La marche vers l’électrification
Pour les constructeurs européens, les défis que comporte l’électrification à marche forcée du parc de voitures neuves pour atteindre l’objectif de ventes de 100% de véhicules zéro émission (ZEVs) en Europe en 2035 impliquent une feuille de route offensive.
Les principes en sont clairement posés et l’Association des constructeurs européens d’automobiles, présidée en 2024 par le directeur général du Groupe Renault, Luca de Meo, entend bien pousser les gouvernements européens à soutenir un plan industriel ambitieux :
– produire massivement des batteries en Europe avec plus de cinquante projets annoncés de gigafactories ;
– maîtriser les approvisionnements en lithium, cobalt, manganèse… ;
– œuvrer à la rationalisation industrielle grâce à une stratégie de plateformes ;
– promouvoir la maîtrise par les constructeurs d’une filière innovante de moteurs électriques ;
– dynamiser le marché de l’occasion du véhicule électrique ;
– implanter un réseau dense de bornes de recharge rapides.
La reconfiguration du marché mondial de l’automobile est en cours et les constructeurs historiques doivent affronter toute une flottille d’entreprises agiles. L’Europe doit se mobiliser pour y parvenir.
Or, la Cour des comptes européenne, agacée par le manque de transparence des constructeurs et les tactiques dilatoires des États, fait preuve dans son rapport de janvier 20249 de beaucoup de scepticisme sur la capacité de l’UE à respecter l’échéance de 2035. Elle résume les conditions à remplir de façon lapidaire :
« Le principal défi à relever pour atteindre les objectifs de réduction des émissions pour 2030 et au-delà sera de faire en sorte que le particulier se tourne suffisamment vers les véhicules à émission nulle. Il importera tout particulièrement de rendre les véhicules électriques abordables, de mettre en place assez d’infrastructures de recharge et de garantir l’approvisionnement en matières premières nécessaires à la production des batteries ».
Depuis 2015, cette politique est sortie du champ expérimental pour entrer dans une phase active d’industrialisation de masse qui engage des ressources considérables. Il est désormais indispensable pour les industriels européens de réussir cette électrification.

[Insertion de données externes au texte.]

(* ===== verification/Ledger.v ===== *)
(** * The ledger of the response evaluator

    For each call of [setupTrial] (an instance) the ledger counts the calls
    of [jsPsych.finishTrial] made for it and the delayed calls still
    pending, against its latch [responded].  [ledger_ok] says that nothing
    is made or pending while the latch is open and at most one call once it
    is closed.  [LedgerStable] is the interface between the event loop and
    the properties of the ledger: a property that is kept by the seven
    transitions of the ledger is kept by every step of the event loop
    ([step_stable]), whatever the handlers do to the DOM, the narration and
    the host.  [ledger_ok], [grows], [stuck] and [settled] are instances;
    [settled inst T] says that an answered trial has its report made or
    pending with a due time of at most [T], so that in a [quiescent]
    environment, where no timer is overdue, the report has been made. *)

From Stdlib Require Import ZArith QArith Lia Lqa.
From stdpp Require Import base tactics decidable option list strings.
From S2P Require Import Prelude Stimuli Audio Evaluator.

Open Scope string_scope.
Open Scope list_scope.

(** ** The ledger of a trial instance *)

Definition finishes_for (inst : nat) (cb : Callback) : bool :=
  match cb with
  | FinishLater i _ _ => bool_decide (i = inst)
  | _ => false
  end.

(** The calls of [finishTrial] made for an instance. *)
Definition finished (inst : nat) (log : list (nat * FinishData)) : nat :=
  count_if (fun p => bool_decide (p.1 = inst)) log.

(** The delayed calls of [finishTrial] still pending for it. *)
Definition scheduled (inst : nat) (ts : list (Number * Callback)) : nat :=
  count_if (fun t => finishes_for inst t.2) ts.

Definition is_responded (inst : nat) (cs : list Closure) : bool :=
  match cs !! inst with Some c => responded c | None => false end.

(** Calls made and calls pending are covered by the latch: none while it is
    open, at most one once it is closed. *)
Definition ledger_ok (cs : list Closure) (ts : list (Number * Callback))
    (log : list (nat * FinishData)) : Prop :=
  forall inst, (finished inst log + scheduled inst ts
                <= if is_responded inst cs then 1 else 0)%nat.

Definition on_ledger {H}
    (P : list Closure -> list (Number * Callback) -> list (nat * FinishData) -> Prop)
    (e : Env H) : Prop :=
  P (closures e) (timers e) (finish_log e).

Definition inv {H} : Env H -> Prop := on_ledger ledger_ok.

(** An instance that answered and for which nothing was or will be
    reported. *)
Definition stuck (inst : nat) (cs : list Closure)
    (ts : list (Number * Callback)) (log : list (nat * FinishData)) : Prop :=
  is_responded inst cs = true /\ finished inst log = 0%nat /\
  scheduled inst ts = 0%nat.

(** The latches closed in [cs0] are closed. *)
Definition grows (cs0 cs : list Closure) : Prop :=
  forall j, is_responded j cs0 = true -> is_responded j cs = true.

(** Between closing the latch and scheduling or making the call: the ledger
    is that of a state where [P] held, with one more latch closed. *)
Definition closing
    (P : list Closure -> list (Number * Callback) -> list (nat * FinishData) -> Prop)
    (inst : nat) (c : Closure) (cs : list Closure) (ts : list (Number * Callback))
    (log : list (nat * FinishData)) : Prop :=
  exists cs0, P cs0 ts log /\ cs0 !! inst = Some c /\ responded c = false /\
              cs = alter set_responded inst cs0.

(** An instance that answered, whose report is made or pending, and is
    due by the time [T] if pending. *)
Definition settled (inst : nat) (T : Number) (cs : list Closure)
    (ts : list (Number * Callback)) (log : list (nat * FinishData)) : Prop :=
  is_responded inst cs = true /\ (finished inst log + scheduled inst ts = 1)%nat /\
  Forall (fun t => finishes_for inst t.2 = true -> (t.1 <= T)%Q) ts.

(** No pending timer is due. *)
Definition quiescent {H} (e : Env H) : Prop :=
  Forall (fun t => (now e < t.1)%Q) (timers e).

(** The verdict of the click handler on card [i], line 157. *)
Definition judge (c : Closure) (i : nat) : bool :=
  bool_decide (Z.of_nat i = correct (trial c)).

(** A property of the ledger that every transition of the event loop
    keeps: closing a latch together with scheduling the call (with
    feedback), making it (without) or, when the handler throws before it
    schedules, neither; firing a delayed call, which reports what the timer
    carries; dropping a timer (a reminder, or a delayed call whose closure
    does not exist); allocating a closure; adding a reminder. *)
Class LedgerStable
    (P : list Closure -> list (Number * Callback) -> list (nat * FinishData) -> Prop)
    : Prop := {
  stable_click_schedule cs ts log inst c due i :
    P cs ts log -> cs !! inst = Some c -> responded c = false ->
    withFeedback c = true ->
    P (alter set_responded inst cs)
      (ts ++ [(due, FinishLater inst i (judge c i))]) log;
  stable_click_finish cs ts log inst c i rt :
    P cs ts log -> cs !! inst = Some c -> responded c = false ->
    withFeedback c = false ->
    P (alter set_responded inst cs) ts
      (log ++ [(inst, {| fd_response := i; fd_correct := judge c i; fd_rt := rt |})]);
  stable_click_only cs ts log inst c :
    P cs ts log -> cs !! inst = Some c -> responded c = false ->
    withFeedback c = true ->
    P (alter set_responded inst cs) ts log;
  stable_fire_finish cs ts log k due inst i b c rt :
    P cs ts log -> ts !! k = Some (due, FinishLater inst i b) ->
    cs !! inst = Some c ->
    P cs (delete k ts)
      (log ++ [(inst, {| fd_response := i; fd_correct := b; fd_rt := rt |})]);
  stable_fire_drop cs ts log k t :
    P cs ts log -> ts !! k = Some t ->
    (forall inst, finishes_for inst t.2 = true -> cs !! inst = None) ->
    P cs (delete k ts) log;
  stable_alloc cs ts log c :
    P cs ts log -> responded c = false -> P (cs ++ [c]) ts log;
  stable_prompt cs ts log due inst :
    P cs ts log -> P cs (ts ++ [(due, Prompt inst)]) log;
}.

(** ** Lemmas: the ledger *)

Ltac ledger_arith :=
  unfold finished, scheduled in *; rewrite ?count_if_snoc; simpl;
  repeat first [case_bool_decide | case_decide]; simplify_eq; try lia.

Lemma is_responded_alter cs inst j :
  is_responded j (alter set_responded inst cs)
  = is_responded j cs || (bool_decide (j = inst) && bool_decide (inst < length cs)%nat).
Proof.
  unfold is_responded. destruct (decide (j = inst)) as [->|Hne].
  - rewrite list_lookup_alter_eq, bool_decide_eq_true_2 by done.
    destruct (cs !! inst) eqn:E; simpl.
    + apply lookup_lt_Some in E. by rewrite bool_decide_eq_true_2, orb_true_r.
    + apply lookup_ge_None in E. by rewrite bool_decide_eq_false_2 by lia.
  - rewrite list_lookup_alter_ne, (bool_decide_eq_false_2 (j = inst)) by done.
    by rewrite orb_false_r.
Qed.

Lemma is_responded_alter_mono cs inst j :
  is_responded j cs = true -> is_responded j (alter set_responded inst cs) = true.
Proof. intros Hj. by rewrite is_responded_alter, Hj. Qed.

Lemma is_responded_alter_eq cs inst c :
  cs !! inst = Some c -> is_responded inst (alter set_responded inst cs) = true.
Proof.
  intros Hc%lookup_lt_Some.
  by rewrite is_responded_alter, !bool_decide_eq_true_2, orb_true_r.
Qed.

Lemma is_responded_app cs c j :
  is_responded j cs = true -> is_responded j (cs ++ [c]) = true.
Proof.
  unfold is_responded. destruct (cs !! j) eqn:E; [|done].
  by rewrite (lookup_app_l_Some _ _ _ _ E).
Qed.

Lemma is_responded_open cs inst c :
  cs !! inst = Some c -> responded c = false -> is_responded inst cs = false.
Proof. unfold is_responded. by intros -> ->. Qed.

Lemma scheduled_delete ts k t j :
  ts !! k = Some t ->
  scheduled j ts = (scheduled j (delete k ts) + if finishes_for j t.2 then 1 else 0)%nat.
Proof. intros Hk. unfold scheduled. by rewrite (count_if_delete _ ts k t Hk). Qed.

Lemma scheduled_none inst ts :
  scheduled inst ts = 0%nat -> Forall (fun t => finishes_for inst t.2 = false) ts.
Proof.
  intros Hs. apply Forall_forall. intros t Ht.
  destruct (finishes_for inst t.2) eqn:E; [|done].
  assert (0 < scheduled inst ts)%nat; [|lia]. apply count_if_pos. eauto.
Qed.

(** The invariant only needs the latches to grow and the debt to shrink. *)
Lemma ledger_ok_mono cs cs' ts ts' log log' :
  ledger_ok cs ts log ->
  grows cs cs' ->
  (forall j, finished j log' + scheduled j ts' <= finished j log + scheduled j ts)%nat ->
  ledger_ok cs' ts' log'.
Proof.
  intros Hok Hcs Hle j. specialize (Hok j). specialize (Hle j). specialize (Hcs j).
  destruct (is_responded j cs); [rewrite Hcs by done; lia|]. case_match; lia.
Qed.

(** Closing the latch of [inst] pays for one call, made or scheduled. *)
Lemma ledger_ok_close cs ts ts' log log' inst c :
  ledger_ok cs ts log -> cs !! inst = Some c -> responded c = false ->
  (forall j, finished j log' + scheduled j ts'
             <= finished j log + scheduled j ts + if decide (j = inst) then 1 else 0)%nat ->
  ledger_ok (alter set_responded inst cs) ts' log'.
Proof.
  intros Hok Hc Hr Hle j. specialize (Hok j). specialize (Hle j).
  destruct (decide (j = inst)) as [->|Hne].
  - rewrite (is_responded_alter_eq _ _ _ Hc).
    rewrite (is_responded_open _ _ _ Hc Hr) in Hok. lia.
  - rewrite is_responded_alter, (bool_decide_eq_false_2 (j = inst)), orb_false_r by done.
    lia.
Qed.

#[export] Instance grows_preorder : PreOrder grows.
Proof. split; [by intros cs j|]. intros cs1 cs2 cs3 H12 H23 j Hj. auto. Qed.

Lemma grows_alter cs inst : grows cs (alter set_responded inst cs).
Proof. intros j. apply is_responded_alter_mono. Qed.

Lemma grows_app cs c : grows cs (cs ++ [c]).
Proof. intros j. apply is_responded_app. Qed.

#[export] Instance ledger_ok_stable : LedgerStable ledger_ok.
Proof.
  split; intros.
  - eapply ledger_ok_close; [done..|]. intros j. ledger_arith.
  - eapply ledger_ok_close; [done..|]. intros j. ledger_arith.
  - eapply ledger_ok_close; [done..|]. intros j. ledger_arith.
  - eapply ledger_ok_mono; [done..|]. intros j.
    rewrite (scheduled_delete ts k _ j) by done. ledger_arith.
  - eapply ledger_ok_mono; [done..|]. intros j.
    rewrite (scheduled_delete ts k _ j) by done. lia.
  - eapply ledger_ok_mono; [done|apply grows_app|done].
  - eapply ledger_ok_mono; [done..|]. intros j. ledger_arith.
Qed.

#[export] Instance grows_stable cs0 : LedgerStable (fun cs _ _ => grows cs0 cs).
Proof.
  split; intros; try done.
  1-3: by etransitivity; [|apply grows_alter].
  by etransitivity; [|apply grows_app].
Qed.

#[export] Instance stuck_stable j : LedgerStable (stuck j).
Proof.
  split; unfold stuck.
  - intros cs ts log inst c due i (Hr & Hf & Hs) Hc Hc' _.
    assert (inst <> j) by (intros ->; by rewrite (is_responded_open _ _ _ Hc Hc') in Hr).
    split; [by apply is_responded_alter_mono|]. ledger_arith.
  - intros cs ts log inst c i rt (Hr & Hf & Hs) Hc Hc' _.
    assert (inst <> j) by (intros ->; by rewrite (is_responded_open _ _ _ Hc Hc') in Hr).
    split; [by apply is_responded_alter_mono|]. ledger_arith.
  - intros cs ts log inst c (Hr & Hf & Hs) Hc Hc' _.
    split; [by apply is_responded_alter_mono|done].
  - intros cs ts log k due inst i b c rt (Hr & Hf & Hs) Hk _.
    rewrite (scheduled_delete ts k _ j Hk) in Hs. simpl in Hs.
    split; [done|]. ledger_arith.
  - intros cs ts log k t (Hr & Hf & Hs) Hk _.
    rewrite (scheduled_delete ts k _ j Hk) in Hs. split; [done|]. lia.
  - intros cs ts log c (Hr & Hf & Hs) _. split; [by apply is_responded_app|done].
  - intros cs ts log due inst (Hr & Hf & Hs). split; [done|]. ledger_arith.
Qed.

Consolider une industrie automobile compétitive en Europe est un enjeu économique, industriel et politique majeur. Outre les emplois et les gains économiques et fiscaux que produit l’usage de l’automobile en Europe, ce sont aussi 58 milliards d’euros de recherche et de développement qui touchent une gamme complexe de métiers. Les États membres, la Commission et le Parlement en mesurent le caractère critique. L’Europe ne peut accepter de perdre durablement du terrain face à la Chine dont on a vu que la stratégie de développement des véhicules électriques est, avec succès, au cœur de sa stratégie industrielle. L’Europe a les moyens de faire émerger une filière électrique performante, intégrant l’extraction des minerais, la production de batteries et l’assemblage dans une économie circulaire.
Le fait de disposer d’une vision stratégique partagée en Europe est pour beaucoup de constructeurs un atout dans leur stratégie de mutation mondiale. Se posent donc deux nouveaux problèmes pour l’industrie automobile : maîtriser totalement la production d’électricité et son stockage à l’intérieur du véhicule, optimiser la conception du véhicule pour disposer du meilleur compromis entre le poids, la puissance et l’autonomie.